▶ **Problem description**:
Should a line in the entries below contain "Require", return that line.

▶ **Dataset entries**:
* * * * * * *

(* ===== verification/ModelProofs.v ===== *)
(** Results on the data of the relations: flag strings, packed property
    permissions and definition sets. *)
From S2P Require Import Prelude Obj TxTypes Model.
From Stdlib Require Import Ascii.
From stdpp Require Import base gmap sets list strings fin_maps.

Open Scope Z_scope.

(** ** Flag sets as sets of bits *)

Section bits.
Context {T : Type} `{BitFlag T}.
Import BitEnumOps.

Lemma contains_testbit (value : T) (b : BitEnum T) :
  0 ≤ bit_index value → contains value b = Z.testbit (be_value b) (bit_index value).
Proof.
  intros Hk. unfold contains, bit. rewrite Z.shiftl_1_l.
  destruct (Z.testbit (be_value b) (bit_index value)) eqn:Ht;
    destruct (Z.eqb_spec (Z.land (be_value b) (2 ^ bit_index value)) 0) as [He|He]; try done.
  - apply (f_equal (λ z, Z.testbit z (bit_index value))) in He.
    by rewrite Z.land_spec, Ht, Z.pow2_bits_true, Z.bits_0 in He.
  - destruct He. apply Z.bits_inj'. intros i Hi. rewrite Z.land_spec, Z.bits_0.
    destruct (decide (i = bit_index value)) as [->|Hne]; [by rewrite Ht|].
    rewrite Z.pow2_bits_false by lia. apply andb_false_r.
Qed.

Lemma testbit_lor_bit (flags : Z) (f : T) k :
  0 ≤ bit_index f → 0 ≤ k →
  Z.testbit (Z.lor flags (Z.shiftl 1 (bit_index f))) k =
  Z.testbit flags k || bool_decide (k = bit_index f).
Proof.
  intros Hf Hk. rewrite Z.lor_spec, Z.shiftl_1_l. f_equal.
  case_bool_decide; subst; [by apply Z.pow2_bits_true|by apply Z.pow2_bits_false; lia].
Qed.
End bits.

Lemma prop_bit_inj (f g : PropFlag) : bit_index f = bit_index g → f = g.
Proof. by destruct f, g. Qed.
Lemma prop_bit_nonneg (f : PropFlag) : 0 ≤ bit_index f.
Proof. by destruct f. Qed.

Lemma prop_parse_loop_spec (s : list ascii) flags :
  match PropFlags.parse_loop flags s with
  | Some b => (∀ c, c ∈ s → is_Some (PropFlags.flag_of_char c)) ∧
      ∀ f, BitEnumOps.contains f b = true ↔
        Z.testbit flags (bit_index f) = true ∨ ∃ c, c ∈ s ∧ PropFlags.flag_of_char c = Some f
  | None => ∃ c, c ∈ s ∧ PropFlags.flag_of_char c = None
  end.
Proof.
  revert flags. induction s as [|c s IH]; intros flags; cbn [PropFlags.parse_loop].
  { split; [set_solver|]. intros f. rewrite contains_testbit by apply prop_bit_nonneg.
    simpl. set_solver. }
  destruct (PropFlags.flag_of_char c) as [g|] eqn:Hc; [|by exists c; split; [constructor|]].
  specialize (IH (Z.lor flags (Z.shiftl 1 (bit_index g)))).
  destruct (PropFlags.parse_loop _ s) as [b|].
  - destruct IH as [Hv Hb]. split.
    + intros c' [->|Hin]%elem_of_cons; [by rewrite Hc|by apply Hv].
    + intros f. rewrite Hb, testbit_lor_bit by apply prop_bit_nonneg.
      rewrite orb_true_iff, bool_decide_eq_true. split.
      * intros [[?|Hfg]|(c' & ? & ?)]; [by left|right|right].
        -- apply prop_bit_inj in Hfg as ->. exists c. split; [constructor|done].
        -- exists c'. split; [by constructor|done].
      * intros [?|(c' & [->|?]%elem_of_cons & ?)]; [by auto|..|by right; eauto].
        left; right. by simplify_eq.
  - destruct IH as (c' & ? & ?). exists c'. split; [by constructor|done].
Qed.

(** parsing a property-flag string succeeds exactly when every character is
    one of r, w, c, o, and the result then contains a flag exactly when its
    letter occurs; printing lists the flags of any four-bit set in such a way
    that parsing gives it back. *)
Theorem prop_flags_parse_print (s : list ascii) :
  (PropFlags.parse_str s = None ↔ ∃ c, c ∈ s ∧ PropFlags.flag_of_char c = None) ∧
  (∀ b f, PropFlags.parse_str s = Some b →
     BitEnumOps.contains f b = true ↔ ∃ c, c ∈ s ∧ PropFlags.flag_of_char c = Some f) ∧
  (∀ v, 0 ≤ v < 16 →
     PropFlags.parse_str (PropFlags.prop_flags_string (mkBitEnum v)) = Some (mkBitEnum v)).
Proof.
  pose proof (prop_parse_loop_spec s 0) as Hs. unfold PropFlags.parse_str. split_and!.
  - destruct (PropFlags.parse_loop 0 s) as [b|]; [|by split].
    split; [done|]. intros (c & Hin & Hc). destruct Hs as [Hv _].
    destruct (Hv c Hin) as [g Hg]. congruence.
  - intros b f Hb. rewrite Hb in Hs. destruct Hs as [_ Hf]. rewrite Hf, Z.bits_0. naive_solver.
  - intros v Hv. assert (Forall (λ v, PropFlags.parse_loop 0
      (PropFlags.prop_flags_string (mkBitEnum v)) = Some (mkBitEnum v)) (seqZ 0 16)) as Hall.
    { apply (bool_decide_unpack _). vm_compute. exact I. }
    rewrite Forall_forall in Hall. apply Hall, elem_of_seqZ. lia.
Qed.

(** Printing and parsing object flags round-trips for every set of the six
    flags that have a letter; the two obsolete flags are not printed, so
    printing drops exactly those. *)
Theorem obj_flags_print_parse (v : Z) :
  0 ≤ v < 256 →
  ObjFlags.parse_str (ObjFlags.obj_flags_string (mkBitEnum v)) =
  Some (BitEnumOps.clear ObjObsolete1 (BitEnumOps.clear ObjObsolete2 (mkBitEnum v))).
Proof.
  intros Hv. assert (Forall (λ v, ObjFlags.parse_str (ObjFlags.obj_flags_string (mkBitEnum v)) =
    Some (BitEnumOps.clear ObjObsolete1 (BitEnumOps.clear ObjObsolete2 (mkBitEnum v))))
    (seqZ 0 256)) as Hall.
  { apply (bool_decide_unpack _). vm_compute. exact I. }
  rewrite Forall_forall in Hall. apply Hall, elem_of_seqZ. lia.
Qed.

Lemma obj_flags_print_parse_witness :
  0 ≤ 37 < 256 ∧ ObjFlags.parse_str (ObjFlags.obj_flags_string (mkBitEnum 37)) =
  Some (BitEnumOps.clear ObjObsolete1 (BitEnumOps.clear ObjObsolete2 (mkBitEnum 37))).
Proof. split; [lia|]. apply (obj_flags_print_parse 37). lia. Defined.

(** The named constructors of property flags do not all match their names:
    [rw] grants write and chown but not read, and [rcw] grants read and write
    but not chown. *)
Theorem prop_flag_constructors :
  BitEnumOps.contains PropRead PropFlags.rw = false ∧
  BitEnumOps.contains PropChown PropFlags.rw = true ∧
  BitEnumOps.contains PropChown PropFlags.rcw = false ∧
  BitEnumOps.contains PropRead PropFlags.rcw = true ∧
  BitEnumOps.contains PropWrite PropFlags.rcw = true.
Proof. repeat split. Qed.

(** ** Property permissions *)

Lemma le_bytes_S n x :
  le_bytes (S n) x = Z.land x 255 :: le_bytes n (Z.shiftr x 8).
Proof.
  unfold le_bytes. cbn [seq map]. f_equal. rewrite <- seq_shift, map_map.
  apply map_ext. intros i. rewrite Z.shiftr_shiftr by lia. f_equal. f_equal. lia.
Qed.

Lemma from_le_bytes_le_bytes n x :
  0 ≤ x < 2 ^ (8 * Z.of_nat n) → from_le_bytes (le_bytes n x) = x.
Proof.
  revert x. induction n as [|n IH]; intros x Hx.
  { change (2 ^ (8 * Z.of_nat 0)) with 1 in Hx. cbn. lia. }
  rewrite le_bytes_S. cbn [from_le_bytes].
  assert (Z.land x 255 = x `mod` 2 ^ 8) as Hlow.
  { change 255 with (Z.ones 8). by apply Z.land_ones. }
  assert (2 ^ (8 * Z.of_nat (S n)) = 2 ^ 8 * 2 ^ (8 * Z.of_nat n)) as Hp.
  { rewrite <- Z.pow_add_r by lia. f_equal. lia. }
  rewrite IH.
  - rewrite Z.lor_comm, lor_shiftl_low; [|lia|].
    + rewrite Hlow, Z.shiftr_div_pow2 by lia. pose proof (Z.div_mod x (2 ^ 8)). lia.
    + rewrite Hlow. apply Z.mod_pos_bound. lia.
  - rewrite Z.shiftr_div_pow2 by lia. split; [apply Z.div_pos; lia|].
    apply Z.div_lt_upper_bound; lia.
Qed.

Lemma le_bytes_length n x : length (le_bytes n x) = n.
Proof. unfold le_bytes. by rewrite length_map, length_seq. Qed.

Lemma new_bytes o f :
  perms_bytes (PropPermsOps.new o f) =
  le_bytes 8 (as_u64 o) ++ le_bytes 2 (BitEnumOps.to_u16 f).
Proof. reflexivity. Qed.

(** Packed permissions give back the owner and the flags they were made
    of, and replacing one of them keeps the other, for every 64-bit object
    reference and 16-bit flag word. *)
Theorem prop_perms_roundtrip (o o' : Obj) (f f' : BitEnum PropFlag) :
  0 ≤ obj_bits o < 2 ^ 64 → 0 ≤ be_value f < 2 ^ 16 →
  0 ≤ obj_bits o' < 2 ^ 64 → 0 ≤ be_value f' < 2 ^ 16 →
  let p := PropPermsOps.new o f in
  PropPermsOps.owner p = o ∧ PropPermsOps.flags p = f ∧
  length (perms_bytes p) = PropPermsOps.PROP_PERMS_SIZE ∧
  PropPermsOps.with_owner o' p = PropPermsOps.new o' f ∧
  PropPermsOps.with_flags f' p = PropPermsOps.new o f'.
Proof.
  intros Ho Hf Ho' Hf' p.
  assert (PropPermsOps.owner p = o) as Hown.
  { unfold PropPermsOps.owner, PropPermsOps.slice, p. rewrite new_bytes.
    unfold PropPermsOps.OWNER_OFFSET. rewrite drop_0.
    rewrite take_app_length' by (by rewrite le_bytes_length).
    rewrite from_le_bytes_le_bytes by exact Ho. by destruct o. }
  assert (PropPermsOps.flags p = f) as Hfl.
  { unfold PropPermsOps.flags, PropPermsOps.slice, p. rewrite new_bytes.
    rewrite drop_app_length' by (by rewrite le_bytes_length).
    rewrite take_ge by (by rewrite le_bytes_length).
    unfold BitEnumOps.to_u16, BitEnumOps.from_u16.
    rewrite from_le_bytes_le_bytes by exact Hf. by destruct f. }
  unfold PropPermsOps.with_owner, PropPermsOps.with_flags. rewrite Hown, Hfl.
  by split_and!.
Qed.

Lemma prop_perms_roundtrip_witness :
  PropPermsOps.owner (PropPermsOps.new (mkObj 77) (mkBitEnum 9)) = mkObj 77.
Proof.
  apply (prop_perms_roundtrip (mkObj 77) (mkObj 5) (mkBitEnum 9) (mkBitEnum 1)); simpl; lia.
Defined.

(** ** Definition sets *)

Section defs.
Context {T : Type} `{HasUuid T} `{Named T}.
Import DefsOps.

Lemma find_app (l1 l2 : list T) (P : T → bool) :
  List.find P (l1 ++ l2) = match List.find P l1 with Some x => Some x | None => List.find P l2 end.
Proof. induction l1 as [|a l IH]; simpl; [done|]. by destruct (P a). Qed.

Lemma find_filter_ne (l : list T) u u' :
  List.find (λ p, bool_decide (def_uuid p = u'))
    (List.filter (λ p, negb (bool_decide (def_uuid p = u))) l) =
  if bool_decide (u = u') then None else List.find (λ p, bool_decide (def_uuid p = u')) l.
Proof.
  induction l as [|a l IH]; simpl; [by destruct (bool_decide (u = u'))|].
  destruct (bool_decide_reflect (def_uuid a = u)) as [Ha|Ha]; simpl.
  - rewrite IH. destruct (bool_decide_reflect (u = u')) as [Hu|Hu]; [done|].
    by rewrite bool_decide_eq_false_2 by congruence.
  - destruct (bool_decide_reflect (def_uuid a = u')) as [Ha'|Ha']; [|exact IH].
    by rewrite bool_decide_eq_false_2 by congruence.
Qed.

Lemma find_map_update (l : list T) u u' (f : T → T) :
  (∀ p, def_uuid (f p) = def_uuid p) →
  List.find (λ p, bool_decide (def_uuid p = u'))
    (map (λ p, if bool_decide (def_uuid p = u) then f p else p) l) =
  if bool_decide (u = u') then f <$> List.find (λ p, bool_decide (def_uuid p = u')) l
  else List.find (λ p, bool_decide (def_uuid p = u')) l.
Proof.
  intros Hf. induction l as [|a l IH]; simpl; [by destruct (bool_decide (u = u'))|].
  destruct (bool_decide_reflect (def_uuid a = u)) as [Ha|Ha]; rewrite ?Hf.
  - destruct (bool_decide_reflect (def_uuid a = u')) as [Ha'|Ha']; [|exact IH].
    by rewrite bool_decide_eq_true_2 by congruence.
  - destruct (bool_decide_reflect (def_uuid a = u')) as [Ha'|Ha']; [|exact IH].
    by rewrite bool_decide_eq_false_2 by congruence.
Qed.

(** a definition set behaves as a finite map by uuid: looking up after
    adding, removing or updating a definition gives what the change says for
    that uuid and what was there for any other; updating fails exactly when no
    definition has the uuid. *)
Theorem defs_lookup (d : Defs T) (u : Uuid) (v : T) (f : T → T) (u' : Uuid) :
  (∀ p, def_uuid (f p) = def_uuid p) →
  find u' (with_added v d) =
    (match find u' d with Some p => Some p
     | None => if bool_decide (def_uuid v = u') then Some v else None end) ∧
  (∃ d', with_removed u d = Some d' ∧
     find u' d' = if bool_decide (u = u') then None else find u' d) ∧
  (match with_updated u f d with
   | Some d' => find u' d' = if bool_decide (u = u') then f <$> find u' d else find u' d
   | None => find u d = None
   end) ∧
  contains u d = (match find u d with Some _ => true | None => false end).
Proof.
  intros Hf. assert (contains u d = match find u d with Some _ => true | None => false end) as Hc.
  { unfold contains, find. induction (contents d) as [|a l IH]; simpl; [done|].
    by destruct (bool_decide (def_uuid a = u)). }
  split_and!.
  - unfold find, with_added; simpl. rewrite find_app. simpl. by destruct (List.find _ _).
  - eexists; split; [done|]. apply find_filter_ne.
  - unfold with_updated. change (existsb _ (contents d)) with (contains u d). rewrite Hc.
    destruct (find u d) eqn:Hu; [by apply find_map_update|done].
  - exact Hc.
Qed.
End defs.

Lemma defs_lookup_witness :
  let p := mkPropDef (mkUuid 7) SYSTEM_OBJECT SYSTEM_OBJECT (mkSymbol "name") in
  DefsOps.find (mkUuid 7) (DefsOps.with_added p DefsOps.empty) = Some p.
Proof.
  cbn zeta.
  destruct (defs_lookup DefsOps.empty (mkUuid 7)
    (mkPropDef (mkUuid 7) SYSTEM_OBJECT SYSTEM_OBJECT (mkSymbol "name")) (λ p, p) (mkUuid 7)
    (λ _, eq_refl)) as [Hfind _].
  rewrite Hfind. reflexivity.
Defined.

* * * * * * *

▶ **Result**:
From S2P Require Import Prelude Obj TxTypes Model.
From Stdlib Require Import Ascii.
From stdpp Require Import base gmap sets list strings fin_maps.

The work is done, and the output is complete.